Mehr Qualität und weniger Bürokratie soll das neue Gesetz für die Hilfsmittelversorgung bringen, wenn etwa ein Krankenbett, Windeln oder ein Rollator gebraucht werden. Bessere soziale Absicherung ist ab Januar 2017 auch für die pflegenden Angehörigen vorgesehen. So sollen die Rentenbeiträge für diese Personen bei zunehmender Pflegebedürftigkeit ansteigen und die Arbeitslosenversicherung verbessert werden.
Viele Fragen
Aus dem Publikum gab es kritische Anregungen, wie etwa die „Personalvergeudung für mindere Arbeiten“, die Bürokratie, fehlende Pflegekräfte oder aber die Schließung von Einrichtungen, die den „Umbau für die neu festgelegten größeren Zimmer nicht stemmen konnten“.

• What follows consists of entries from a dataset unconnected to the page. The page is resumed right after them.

(* ===== verification/GrowAnimation.v ===== *)
(** * The grow animation container: [src/src/GrowAnimationContainer/index.tsx]

      [GrowAnimationContainer] slides its children in and out.  Its state
      is a [GrowState]; CSS transitions do the animation, and the
      component moves between the states on four occasions:
      - a timer set at mount (150 ms), which starts expanding or
        collapsing toward [show];
      - [componentDidUpdate], after every update, which turns toward
        [show] a container that is collapsed or collapsing (when [show])
        or expanded or expanding (when not);
      - [transitionend] events of the outer container, [debounce]d by
        50 ms, which finish the move and call [onAnimationComplete];
      - unmount, which only clears [_mounted].

      [World] holds the props, the state, [_mounted], the debounced
      listener's closure (its [timeoutId]), the window's timers, the
      clock, and the calls of [onAnimationComplete] with whether the
      component was mounted then.  [setState] is React's: an update to an
      equal state is skipped by the [PureComponent], an update is followed
      by [componentDidUpdate], and after unmount nothing happens; the
      [componentDidUpdate] cycle is followed with fuel, and one round is
      proved enough. *)

From Stdlib Require Import QArith Qminmax ZArith List String Bool Lia.
From S2P Require Import Prelude StringUtils.
Import ListNotations.
Open Scope string_scope.
Open Scope list_scope.

Module Grow.

(** [const enum GrowState] (lines 18-24). *)
Inductive GrowState : Type := Initial | Expanding | Expanded | Collapsing | Collapsed.

Definition growState_eqb (a b : GrowState) : bool :=
  match a, b with
  | Initial, Initial | Expanding, Expanding | Expanded, Expanded
  | Collapsing, Collapsing | Collapsed, Collapsed => true
  | _, _ => false
  end.

(** [interface GrowAnimationContainerProps] (lines 6-12); a missing flag
    is [false], and [onAnimationComplete] is whether there is one. *)
Record GrowProps : Type := mkGrowProps {
  fade : bool;
  growDown : bool;
  initiallyExpanded : bool;
  show : bool;
  onAnimationComplete : bool
}.

Definition props_eqb (p q : GrowProps) : bool :=
  Bool.eqb (fade p) (fade q) && Bool.eqb (growDown p) (growDown q) &&
  Bool.eqb (initiallyExpanded p) (initiallyExpanded q) && Bool.eqb (show p) (show q) &&
  Bool.eqb (onAnimationComplete p) (onAnimationComplete q).

Inductive Phase : Type := Constructed | Mounted | Unmounted.

(** The timer callbacks: the one of [componentDidMount], and the
    [func] of the debounced listener. *)
Inductive TimerCb : Type := MountTimer | TransitionEndTimer.

Record World : Type := mkWorld {
  props : GrowProps;
  growState : GrowState;
  phase : Phase;
  mounted : bool;                      (* [this._mounted] *)
  listenerTimeout : option (option Z); (* the debounced listener, if added, and its [timeoutId] *)
  timers : list (Z * Q * TimerCb);
  nextTimer : Z;
  now : Q;
  completions : list bool              (* the calls of [onAnimationComplete], mounted or not *)
}.

Definition withGrowState (g : GrowState) (w : World) : World :=
  mkWorld (props w) g (phase w) (mounted w) (listenerTimeout w) (timers w) (nextTimer w) (now w) (completions w).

Im Anschluss an ihren Vortrag, überreichte Dittmar die Urkunden für langjährige Mitgliedschaften im SPD-Ortsverein Ostheim. „Ob 25 oder 40 Jahre Mitgliedschaft ist egal, toll ist, dass ihr die alte Tante SPD begleitet und Höhen und Tiefen mitgemacht habt. Ihr bleibt bei der Stange, auch wenn man mal nicht einer Meinung ist“, lobte Dittmar. Für 25 Jahre Mitgliedschaft wurden Elgine Hampel, Fritz Held, Oswald Dorock und Joachim Diepholtz geehrt. Seit 40 Jahren sind Monika Küchler, Burkhard Metz sowie Manfred Steube im Ortsverein. Helmut Budaew Georg Frese und Helmut Heinick wurden gar für 60 Jahre Mitgliedschaft bei den Sozialdemokraten ausgezeichnet.